My shoulders rolled as our receptionist—a nineteen-year-old first year vet student, Amanda—stuck her head around the door. “Mr. Carson is requesting your services.”

Dangnamit, it is him.

“Oh, I bet he is.” Curtailing my laugh, I pointed at Polly to keep her thoughts to herself. “You…zip it.”

Polly held up her hands as if at gunpoint. “I wasn’t going to say a thing.”

“He said it’s urgent,” Amanda added. “He’s pacing. He says he won’t leave until you’ve done what he requires.”

Oh my God, that man and his high-handed demands.

Perhaps I should head out there on my knees already in grovelling pose, so his need for utmost obedience and servitude was fulfilled.

Tearing my gloves off, I huffed. “What does he have this time?”

Forearmed was forewarned, or was that the other way around? Either way, it wouldn’t make dealing with this man any easier. He was the thorn to my rose, the cloud to my sun.

He annoyed me, all right? I didn’t need a reason why. And I definitely didn’t need my business partner making me feel as if I cheated my own self-worth if I occasionally —just occasionally—slipped and looked at his butt.

It was a good butt.

Damn it.

Amanda looked over her shoulder. “It’s a wiener today.”

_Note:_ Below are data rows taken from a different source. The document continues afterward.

(* ===== verification/Prelude.v ===== *)
(** * Verification of the C core of swift-nio-ssl

    swift-nio-ssl is a TLS library for Swift. Its Swift part drives a vendored
    BoringSSL, the C library under src/Sources/CNIOBoringSSL. This development
    models the support layer of that library, on which everything above it is
    built: byte strings, DER and BER, Base64, containers, the error queue, the
    BIO streams through which TLS records travel, calendar time; and the
    symmetric layer that TLS keys its records with: the hash functions, HMAC,
    the key derivations and the modes of operation of block ciphers; and, from
    the C++ part, the lower half of TLS itself: versions, cipher suites, record
    encryption, the record layers of TLS and DTLS, the flights of handshake
    messages, the transcript, the key schedules and application data. Paths below
    are relative to src/Sources/CNIOBoringSSL/crypto, those that start with ssl/
    to src/Sources/CNIOBoringSSL.

    ** The parts and their files

    - Memory and C strings (mem.c): Mem.v. Blocks of bytes, reallocation,
      comparison, bounded copies. Theorems: [CRYPTO_memcmp] is equality,
      [OPENSSL_strcasecmp] is the order of the lower-case strings,
      [OPENSSL_strlcat] stays in its buffer and terminates it.
    - Byte-string reader CBS (bytestring/cbs.c): Cbs.v has the readers of
      integers, prefixed strings and decimal numbers; Der.v the ASN.1 part
      (identifiers, lengths, elements, INTEGER, BOOLEAN, OPTIONAL, BIT STRING).
      Asn1.v is the specification: the octets X.690 prescribes. Theorems: the
      element reader and the INTEGER readers accept exactly those octets.
    - Byte-string builder CBB (bytestring/cbb.c): Cbb.v has the shared buffer,
      the chain of open children and every writer. CbbSpec.v has the abstract
      builder (the finished bytes and the bytes of each open child), the
      representation relation and the refinement lemmas; CbbDer.v those of the
      DER writers; CbbProgram.v those of whole call sequences. Theorems: any
      call sequence refines the builder under any allocator, succeeds when
      memory does not run out, and never loses an error; what is written as DER
      is read back by the reader. CbbSetOf.v has the sorting of a SET OF.
      Theorem: the elements end in the order of X.690, section 11.6.
    - Character encodings (bytestring/unicode.c): Unicode.v. Theorems: the UTF-8
      reader accepts exactly the shortest forms of valid code points and the
      writer produces them.
    - Object identifiers (cbs.c, cbb.c): Oid.v. Theorems: octets and dotted text
      convert into each other and nothing else is accepted.
    - Constant-time primitives (internal.h): ConstTime.v. Theorem: the
      branch-free comparisons and selection are what their names say.
    - Base64 (base64/base64.c): Base64.v. Theorems: round trips of the one-shot
      and of the streaming functions, independence of the cutting into calls,
      exact sizes, the branch-free tables are the alphabet of RFC 4648.
    - Stacks (stack/stack.c): Stack.v, StackSpec.v. Theorems: the heap sort
      sorts, the search finds the earliest equal element, insertion, deletion
      and filtering are those of lists, the sorted flag is truthful, and
      [OPENSSL_sk_set], which keeps the flag, leaves it so exactly when the new
      element fits between its neighbours.
    - Hash table (lhash/lhash.c): Lhash.v, LhashSpec.v. Theorems: the table is a
      finite map through any history and its resizes, its invariant holds under
      any allocator, iteration visits every element once.
    - Error queue (err/err.c): Err.v, ErrSpec.v for the ring, ErrString.v for
      the text. Theorems: the ring is a queue of the fifteen most recent errors,
      marks undo, saving and restoring, the text keeps its fields and its bound.
    - Buffers (buf/buf.c): BufMem.v. Theorems: append and grow are exact, stay
      in the allocation and change nothing on failure.
    - BIO (bio/bio.c): Bio.v has the generic calls over a method, the class
      [BioMethod], and the class [ByteStream], which says what a byte stream
      promises, with its client theorem [run_stream_spec]. BioMem.v
      (bio/bio_mem.c) and BioPair.v (bio/pair.c) are two methods; both are
      instances of [ByteStream]. Theorems: both are FIFOs for every sequence of
      calls (the pair in both directions, on both ends), the results and retry
      flags of every branch, lines, resets, connection and disconnection.
    - Calendar time (asn1/posix_time.c): PosixTime.v. Theorems: the conversions
      are inverse and total on years 0 to 9999 and follow the calendar.
      Asn1Time.v has the readers of UTCTime and GeneralizedTime (bytestring/cbs.c),
      which accept exactly the texts of times.
    - BER to DER (bytestring/ber.c): Ber.v has the scan, the recursive
      conversion (over the readers of Cbs.v and Der.v and the builder of Cbb.v)
      and the reader of implicitly tagged strings; BerSpec.v the trees X.690
      gives to BER and the DER each of them stands for. Theorems: a BER tree in
      which the scan shows BER is converted to its DER, and any other is handed
      back as it is; which trees these are, and that the scan overlooks BER in a
      member that others follow; whatever is converted is DER, DER is left
      alone, the recursion ends, [CBS_get_asn1_implicit_string] joins the parts.
    - Words (internal.h): Words.v. Big- and little-endian loads and stores,
      rotations, and their laws.
    - Hash functions (fipsmodule/digest/md32_common.h, sha/sha256.c,
      sha/sha512.c, sha/sha1.c, md5/md5.c, md4/md4.c): Md32.v has the common
      buffering over the class [BlockFunc]; Sha2.v the standard's functions and
      constants; Sha256.v, Sha512.v, Sha1.v and Md5.v the unrolled block
      functions, with their ring buffers of message words, and the init, update
      and final functions. Theorems: cutting a message into calls in any way
      gives the digest of the padded message, computed as FIPS 180-4 and RFC
      1320 and 1321 define it; their constants are the roots and sines the
      standards take them from.
    - Digest contexts (fipsmodule/digest/digest.c, digests.c): Digest.v. The
      method tables as instances of the class [Digest], which says that a
      digest is a function of the concatenated message, and [EVP_DigestInit],
      [EVP_DigestUpdate] and [EVP_DigestFinal] over it.
    - HMAC (fipsmodule/hmac/hmac.c): Hmac.v, proved against the class [Digest].
      Theorem: every order of key setting, updating and finishing computes the
      code of RFC 2104, also when a key is reused.
    - Key derivation (hkdf/hkdf.c, evp/pbkdf.c): Kdf.v. Theorems: HKDF is RFC
      5869 and PBKDF2 is RFC 8018 (with an iteration count of zero read as
      one), the errors of each branch included.
    - Stream modes (fipsmodule/modes/ctr.c, ofb.c, cfb.c): Modes.v over the
      class [BlockCipher], ModesCtr.v for the counter modes. Theorems: cutting
      the data into calls does not matter, decryption inverts encryption, CTR is
      the exclusive or with the keystream of a 128-bit counter, and the variant
      over a 32-bit multi-block function (class [Ctr32Func]) is the same.
    - CBC (fipsmodule/modes/cbc.c): Cbc.v, with one memory in which input,
      output are ranges that may overlap. Theorems: decryption of any length is
      right for an output at or before the input or behind all that is read, and
      writes nothing else; encryption and decryption are inverse.
    - TLS key derivation (fipsmodule/tls/kdf.c): TlsKdf.v, over HMAC, HKDF and
      the builder. Theorems: the PRF of RFC 5246 and HKDF-Expand-Label of RFC
      8446, with their failures.
    - CBC records (cipher_extra/tls_cbc.c): TlsCbc.v and TlsCbcMac.v. Theorems:
      the branch-free padding check, the extraction of the MAC at a secret
      offset and the MAC over data of secret length compute what the
      straightforward definitions say.
    - Versions (ssl/ssl_versions.cc): SslVersions.v. Theorems: the range of
      enabled versions and the negotiated version.
    - AEADs (fipsmodule/cipher/aead.c): Aead.v has the calls over a table of
      functions and the class [AeadLaws], which says what a table promises; a
      small instance shows that the laws can hold.
    - Cipher suites (ssl/ssl_cipher.cc): SslCipher.v. The table of suites, its
      search and the properties of a suite. CipherList.v has the language of
      cipher rules: the doubly linked list of suites as an array of nodes with
      their pointers, and the parser over the class [CipherOrder];
      CipherListSpec.v the instance of that class that is a plain list. Theorems:
      for every rule string the linked list computes what the plain list does and
      the parser ends; the stored list has no duplicates and closed groups;
      [@STRENGTH] is a stable sort.
    - Record encryption (ssl/ssl_aead_ctx.cc): SslAead.v, over Aead.v. Lemmas:
      what a context seals its partner opens; the contexts two ends create from
      the same secrets are partners, for every suite and version (over the class
      [AeadTable], the table of AEADs).
    - Handshake messages (ssl/s3_both.cc): TlsMessage.v, over BufMem.v. Theorem:
      data cut anywhere is delivered as the messages it encodes. TlsFlight.v has
      the rest of the file: the packing of messages into records, the flight
      and its writing, the V2 ClientHello. SslBuffer.v (ssl/ssl_buffer.cc) has
      the read and write buffers and their loops over the classes [ByteStream]
      and [PromptStream]. TlsHandshake.v joins them with the loop of
      [ssl_run_handshake] that waits for a message. Theorem: the messages that
      one end adds to a flight and flushes into a byte stream are received by
      the other, each once and in order.
    - Records (ssl/tls_record.cc): TlsRecord.v, over SslAead.v and TlsMessage.v.
      Theorems: a stream of sealed records of handshake and application data is
      read back, and the reader makes progress and keeps its limits on any input.
    - The transcript (ssl/ssl_transcript.cc): Transcript.v, over BufMem.v and
      Digest.v. Theorem: it is the list of bytes that were added, with or
      without its buffer, across the choice of the hash and a HelloRetryRequest.
    - Keys (ssl/t1_enc.cc, the cipher states of ssl/tls_method.cc,
      ssl/tls13_enc.cc): Tls1Enc.v for TLS 1.0 to 1.2 and Tls13Enc.v for TLS
      1.3, over Transcript.v, TlsKdf.v and SslAead.v. Tls13Spec.v has the key
      schedule of RFC 8446 as plain functions of hashes and its theorem: the
      calls of a handshake compute it, on both sides. Theorems of Tls1Enc.v and
      Tls13Keys.v: the record contexts that the two sides install are partners,
      through every rotation; the PSK binder of a client is accepted.
    - Application data and alerts (ssl/s3_pkt.cc): AppData.v, over SslBuffer.v,
      TlsFlight.v and TlsRecord.v. AppDataSpec.v has the theorems: whatever the
      transport refuses and the peer reads between the calls, the peer gets the
      caller's bytes once and in order; early data stay within a limit of
      sixteen bits, and a larger limit is never enforced.
    - Datagram records (ssl/dtls_record.cc, the epochs of ssl/dtls_method.cc):
      DtlsRecord.v, over SslAead.v. Theorem: whatever datagrams are lost,
      repeated or reordered, the reader delivers each record at most once and
      unchanged, and drops only repetitions and what is older than its window.
    - Datagram handshakes (ssl/d1_both.cc, ssl/d1_lib.cc): DtlsMessage.v has the
      receiving side (the ring of seven messages, their masks of received
      bytes), DtlsFlight.v the sending side (the flight, its fragments and
      packets, the timer), over the class [DatagramBio]. DtlsMessageSpec.v,
      DtlsFlightSpec.v, DtlsDelivery.v and DtlsTimer.v have the theorems: the
      receiving side returns what plain sets of received pieces say; a flight
      that is fragmented, sealed, packed and arrives in any order is received as
      it was sent; every timeout sends the whole flight again and the timer backs
      off.

    ** How the code is modelled

    A [w]-bit unsigned integer is a [Z]; an operation that can leave its range
    is followed by the wrap-around [uw w]. Bytes are [Z], byte strings and
    memory blocks [list Z]; a store is [zsplice], which would lengthen a block
    when it runs past its end, so that an invariant on the length of a block is
    a proof that no store leaves it. Functions that mutate a struct and may
    fail are [ST S A]: the state is threaded through failing calls too. An
    out-parameter is a component of the result, a NULL pointer is [None]. Where
    two objects share state (the children of a CBB and its buffer, the two ends
    of a BIO pair) the model keeps the shared state once.

    The allocator is a parameter, the class [Allocator]: theorems that do not
    assume that allocations succeed hold whichever of them fail. Comparison,
    hash and callback functions of callers are parameters as well, with the
    laws their documentation demands as hypotheses. So are the block functions
    of ciphers and the multi-block counter function, which are mostly assembly,
    the table of AEADs, and what the random generator returns.
    Undefined behaviour that the code can reach is a value of its own (an outer
    [None]).

    Loops are recursions on their data where they are structural and on fuel
    otherwise. The fuel is the largest number of iterations the code can make:
    the length of the input for loops that consume a byte or more, two for the
    chunks of a ring buffer, sixteen for the error ring, the number of elements
    for the heap, one more than the length of the input for the recursion of
    the BER converter (every level consumes a header), the length of the output
    for the outer loop of PBKDF2, the bytes and messages left for the packets of
    a DTLS flight, one more than the bytes of a call for the records of application
    data, three for the reads of one record; the theorems state the results
    themselves, so they show that it is enough.

    ** What is not modelled

    Deallocation and ownership (beyond which blocks exist), threads, the
    system-call BIOs, printf formats beyond those the error text uses, and the
    generated tables, which are parameters. Of the modelled files: BIO chains, CFB with segments of one
    and eight bits, the SHA-512 block function for 32-bit machines, the assembly
    block functions (the C ones are modelled) and the FIPS service indicator,
    which counts approved calls. Big numbers, curves, RSA, AES and GCM are not
    modelled: much of them is assembly that the C code only stands in for, and
    the parts above take them as functions with their laws. Nor are the ASN.1
    objects and X.509, which are driven by templates that macros generate. Of
    the C++ code, the handshake state machines, the extensions, sessions and the
    public API are not modelled: they are callbacks into an application,
    certificates and private keys around the parts that are. QUIC, which
    replaces the record layer, and the callbacks that only observe are left out
    throughout. The Swift handlers are not C code.

    ** This file

    Machine integers, byte strings and stores, bit operations as arithmetic,
    big-endian integers, the allocator, and the state-and-failure monad, with
    the tactics and hints the other files use. *)

From Stdlib Require Export ZArith Lia.
From stdpp Require Export base tactics numbers list sets.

“Oh, no. Not again.” Flashbacks of our first meeting unravelled in my head like a bad horror movie. Him flopping the wiener on the table and growling for me to fix it. Him looking at my sparkling equipment and saying if I saved his wiener, he would be back with twenty more.

It had sounded like a crude pick-up line.

And who the hell had twenty wieners?

I hadn’t believed him.

Yet the next week, he was back with a Shih-mo and a Puggat (they sound exotically incredible but they’re just fancy names by breeders to sell crossbreed dogs for thousands of dollars). I didn’t condone the use of hybrid names, but I did condone mixing bloodlines. There were too many mental and immune issues with purebred canines.

Poor Dalmatians were devolving in their mental capacity and becoming the equivalent of doggy rejects because they’d been inbred too many times.

But that’s beside the point.

He’s here with yet another pet project.

And I was his victim.

Polly burst out laughing as she patted my shoulder. “I bet he has a big wiener.”

I groaned. “Seriously, what are you? Twelve?”

“Would a twelve-year-old know that when I say wiener with sarcasm, I’m really talking about his cock?”

I plugged my fingers in my ears. “Ugh, I don’t want to think about his cock.”